TASK INPUT ▸
(** Deferrals spend the retry budget: a row the quota defers seven times
    without any provider call is finalized as failed by the first retryable
    failure of its first send. *)
Theorem deferrals_spend_the_retry_budget :
  let ctx := demo_ctx unavailable verification_mode.OBSERVE in
  let turn q w := (channel_turn 1 ctx empty_active ∅ q w).1 in
  let w7 := Nat.iter 7 (λ w, later minute (turn (demo_quota (Some 0)) w))
              (demo_world [demo_transactional 1] 100) in
  let w8 := turn (demo_quota None) w7 in
  w_trace w7 = [] ∧ length (w_trace w8) = 1%nat
  ∧ (cr_final_status <$> db_request (w_db w8) !! (10, 1%N)) = Some (Some "failed"%string).
Proof. vm_compute. done. Qed.

(** A world with slow statements and lost replies, where nobody else writes. *)
Definition rough : list (move Db) :=
  [Move 5%N NoFault (λ d, d); Move 7%N FaultAfter (λ d, d); Move 1%N NoFault (λ d, d); Move 0%N FaultBefore (λ d, d)].

Lemma rough_rely B d t tr : rely (C:=Call) (keeps B) (World d t false rough tr).
Proof. split; [|done]. repeat constructor; by intros d0 Hd0. Defined.

Lemma at_most_one_witness :
  length (w_trace (try_process (demo_ctx accepted verification_mode.OBSERVE) (demo_quota None)
    (demo_transactional 1) (World (demo_db [demo_transactional 1]) 100 false rough [])).1) = 0%nat
  ∨ length (w_trace (try_process (demo_ctx accepted verification_mode.OBSERVE) (demo_quota None)
    (demo_transactional 1) (World (demo_db [demo_transactional 1]) 100 false rough [])).1) = 1%nat.
Proof.
  destruct (at_most_one_call_per_row (demo_ctx accepted verification_mode.OBSERVE) (demo_quota None)
    (demo_transactional 1) (World (demo_db [demo_transactional 1]) 100 false rough [])
    (demo_dek_service _ _)) as [H|(dst & body & H)]; rewrite H; [by left|by right].
Defined.

Definition demo_cancelled : Outbox :=
  MkOutbox 1%N 10 channel.SMS class.TRANSACTIONAL 1 1%N 2%N 7%N None 50 None (Some 60) 1 None.

Lemma cancelled_witness :
  w_trace (try_process (demo_ctx accepted verification_mode.OBSERVE) (demo_quota None)
    demo_cancelled (World (demo_db [demo_cancelled]) 100 false rough [])).1 = [].
Proof.
  apply (cancelled_rows_are_never_sent (demo_ctx accepted verification_mode.OBSERVE) (demo_quota None)
    demo_cancelled (World (demo_db [demo_cancelled]) 100 false rough []) (demo_dek_service _ _)).
  - apply rough_rely.
  - intros r. vm_compute. intros [= <-]. by eexists.
Defined.

Lemma blocked_witness :
  w_trace (try_process (demo_ctx accepted verification_mode.OBSERVE) (demo_quota None)
    (demo_row 1 1 50 None) (World (demo_db [demo_row 1 1 50 None]) 100 false rough [])).1 = [].
Proof.
  apply (blocked_addresses_get_nothing (demo_ctx accepted verification_mode.OBSERVE) (demo_quota None)
    (demo_row 1 1 50 None) (World (demo_db [demo_row 1 1 50 None]) 100 false rough [])
    (no_consent (demo_row 1 1 50 None)) (or_introl eq_refl)).
  - apply rough_rely.
  - split; vm_compute; reflexivity.
Defined.

Lemma policy_table_witness :
  (early_gates (demo_ctx accepted verification_mode.ENFORCE) (demo_row 1 1 50 None)
    (demo_world [demo_row 1 1 50 None] 100)).2 = Ok Stop
  ∧ block_reason (demo_ctx accepted verification_mode.ENFORCE) (demo_row 1 1 50 None) 100
      (demo_db [demo_row 1 1 50 None]) = Some "unverified_address"%string.
Proof.
  rewrite (gates_implement_the_policy_table (demo_ctx accepted verification_mode.ENFORCE)
    (demo_row 1 1 50 None) (demo_world [demo_row 1 1 50 None] 100) (conj eq_refl eq_refl)).
  vm_compute. done.
Defined.

Lemma open_gates_witness :
  block_reason (demo_ctx accepted verification_mode.OBSERVE) (demo_transactional 1) 100
    (demo_db [demo_transactional 1]) = None.
Proof.
  apply (a_send_means_every_gate_was_open (demo_ctx accepted verification_mode.OBSERVE) (demo_quota None)
    (demo_transactional 1) (demo_world [demo_transactional 1] 100) (demo_dek_service _ _)
    (conj eq_refl eq_refl)).
  vm_compute. discriminate.
Defined.

Lemma demo_deliverable reply :
  deliverable (demo_ctx reply verification_mode.OBSERVE) (demo_transactional 1)
    (demo_world [demo_transactional 1] 100) demo_dek "dest" "body".
Proof.
  split; [done|done| |].
  - exists "nonce-of-12-dest"%string, "nonce-of-12-body"%string. split_and!; vm_compute; reflexivity.
  - exists (demo_transactional 1). split; vm_compute; reflexivity.
Qed.

Lemma reply_witness :
  ∃ w', deliver (demo_ctx unavailable verification_mode.OBSERVE) (demo_transactional 1)
    (demo_world [demo_transactional 1] 100) = (w', Ok tt)
  ∧ w_trace w' = [MkCall channel.SMS "dest" "body"].
Proof.
  destruct (reply_decides_the_rows_fate (demo_ctx unavailable verification_mode.OBSERVE)
    (demo_transactional 1) (demo_world [demo_transactional 1] 100) demo_dek "dest" "body")
    as (w' & H1 & H2 & _).
  - apply demo_deliverable.
  - intros t b. simpl. lia.
  - vm_compute. split; discriminate.
  - exists w'. split; [exact H1|exact H2].
Defined.

Lemma backoff_witness : backoff_ms 3 = 120000 ∧ backoff_delay 3 60000 <= 45 * minute.
Proof.
  destruct (backoff_doubles_up_to_the_cap 3 60000) as (H1 & _ & H2);
    [unfold i16_max; lia|vm_compute; split; discriminate|].
  split; [rewrite H1; vm_compute; reflexivity|apply H2].
Defined.

Lemma demo_attempts_ok : attempts_ok (demo_db [demo_transactional 1]).
Proof.
  split; [apply demo_outbox_wf|]. intros id r H _. apply elem_of_list_to_map_2, list_elem_of_fmap in H.
  destruct H as (x & H & Hx). apply list_elem_of_singleton in Hx. by simplify_eq.
Qed.

Lemma switches_witness :
  matches_row (demo_switch scope.CHANNEL (Some channel.EMAIL)) (lease 500 (demo_transactional 1)) = false.
Proof.
  apply (channel_turn_respects_switches 1 channel.SMS 500 empty_active
    {[40%N := demo_switch scope.CHANNEL (Some channel.EMAIL)]}
    (demo_world [demo_transactional 1] 100)
    (claim_until_ok 1 channel.SMS 500 (claim_exclusion empty_active
      {[40%N := demo_switch scope.CHANNEL (Some channel.EMAIL)]} channel.SMS)
      (demo_world [demo_transactional 1] 100)).1 [lease 500 (demo_transactional 1)]).
  - by apply calm_rely.
  - apply demo_attempts_ok.
  - vm_compute. reflexivity.
  - apply list_elem_of_singleton. reflexivity.
  - apply list_elem_of_singleton. reflexivity.
Defined.

Lemma claim_loop_witness :
  ∃ w' rows, claim_until_ok 5 channel.SMS 500 no_exclusion
    (World (demo_db [demo_transactional 1]) 100 false rough []) = (w', Some rows).
Proof.
  apply (claim_loop_gets_through 5 channel.SMS 500 no_exclusion).
  - apply rough_rely.
  - apply demo_attempts_ok.
  - vm_compute. lia.
Defined.
Lemma wf_reschedule id next d : outbox_wf d → outbox_wf (reschedule id next d).
Proof.
  intros Hwf i r. simpl. rewrite lookup_alter_Some. intros [[-> (x & Hx & ->)]|[_ Hr]]; [exact (Hwf _ _ Hx)|by apply Hwf].
Qed.
Lemma wf_delete id d : outbox_wf d → outbox_wf (delete_outbox id d).
Proof. intros Hwf i r. simpl. rewrite lookup_delete_Some. intros [_ Hr]. by apply Hwf. Qed.
Lemma wf_clear d : outbox_wf d → outbox_wf (clear_leases d).
Proof. intros Hwf i r. simpl. rewrite lookup_fmap_Some. intros (x & <- & Hx). exact (Hwf _ _ Hx). Qed.
Lemma wf_insert row d : outbox_wf d → outbox_wf (on_outbox (<[ob_id row := row]>) d).
Proof. intros Hwf i r. simpl. rewrite lookup_insert_Some. intros [[<- <-]|[_ Hr]]; [done|by apply Hwf]. Qed.

(** A step of a process starts in one of its phases. *)
Ltac step_inv :=
  repeat match goal with
  | H : Some _ = Some _ |- _ => injection H as <-
  | H : None = Some _ |- _ => discriminate H
  | H : match ?x with _ => _ end = Some _ |- _ => destruct x eqn:?
  end.

Lemma uses_here p ph c e : el_phase e !! p = Some ph → conn_of ph = Some c → uses p c e.
Proof. unfold uses. by intros ->. Qed.
Lemma leads_here p ph c e : el_phase e !! p = Some ph → leadership ph = Some c → leads p c e.
Proof. unfold leads. by intros ->. Qed.
Lemma retry_pos : 0 <= RETRY_INTERVAL.
Proof. unfold RETRY_INTERVAL. time_lia. Qed.

(** The hands and the queue are beside the point of [election_ok]. *)
Lemma ok_hand p rows d e : outbox_wf d → election_ok e → election_ok (set_hand p rows d e).
Proof. intros Hd Hok. by apply (ok_same e). Qed.
Lemma ok_take p f limit until e e' : take_rows p f limit until e = Some e' → election_ok e → election_ok e'.
Proof.
  intros Ht Hok. apply take_rows_inv in Ht as (d & rows & -> & Hd & _); [|apply Hok]. by apply ok_hand.
Qed.
Lemma ok_leave p id f e e' :
  (∀ d, outbox_wf d → outbox_wf (f d)) → leave_row p id f e = Some e' → election_ok e → election_ok e'.
Proof. intros Hf (rest & _ & ->)%leave_row_inv Hok. apply ok_hand; [apply Hf, Hok|done]. Qed.
#[local] Hint Resolve wf_reschedule wf_delete wf_clear wf_insert ok_wf : core.

(** A phase without a connection. *)
Lemma ok_unconnected p ph e :
  conn_of ph = None → (∀ until, ph = Unreachable until → until = el_now e + RETRY_INTERVAL) → election_ok e → election_ok (set_phase p ph e).
Proof.
  intros Hc Hu. apply ok_set_phase; [congruence|by destruct ph|]. intros u [[c Hc1]|Hc1]; subst ph; [done|]. by rewrite (Hu u).
Qed.
Lemma ok_reply p conn won e :
  uses p conn e → (won = Ok true → holder e = Some conn) → election_ok e → election_ok (set_phase p (after_reply (el_now e) conn won) e).
Proof.
  intros Hc Hw. apply ok_set_phase; destruct won as [[]|]; simpl; try congruence; try (intros ? [[? ?]|?]; simplify_eq; lia).
  intros c [= <-] _. by apply Hw.
Qed.
(** A try of [p], whatever becomes of the reply. *)
Lemma ok_tried p conn server won reply e :
  el_phase e !! p = Some (Trying conn) → conn ∈ ls_open (el_server e) → try_advisory_lock LEADER_LOCK_KEY conn (el_server e) = (server, won) →
  (reply = Ok true → won = true) → election_ok e →
  election_ok (set_phase p (after_reply (el_now e) conn reply) (set_server server e)).
Proof.
  intros Hp Hc Ht Hr Hok. pose proof (ok_try conn e Hc Hok) as Hok'. rewrite Ht in Hok'.
  apply (ok_reply p conn reply (set_server server e)); [by eapply (uses_here _ (Trying conn))| |exact Hok'].
  intros Hreply. specialize (Hr Hreply). subst won. unfold holder. simpl. revert Ht. unfold try_advisory_lock.
  destruct (ls_locks (el_server e) !! LEADER_LOCK_KEY) as [h|] eqn:Hh; intros Ht; injection Ht.
  - intros Hw%bool_decide_eq_true <-. by subst.
  - intros <-. simpl. by rewrite lookup_insert_eq.
Qed.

PROBLEM TO WORK ON ▸
Filter the data above, keeping only lines that include the string "minute".

SOLUTION TO THIS TASK ▸
  let w7 := Nat.iter 7 (λ w, later minute (turn (demo_quota (Some 0)) w))
Lemma backoff_witness : backoff_ms 3 = 120000 ∧ backoff_delay 3 60000 <= 45 * minute.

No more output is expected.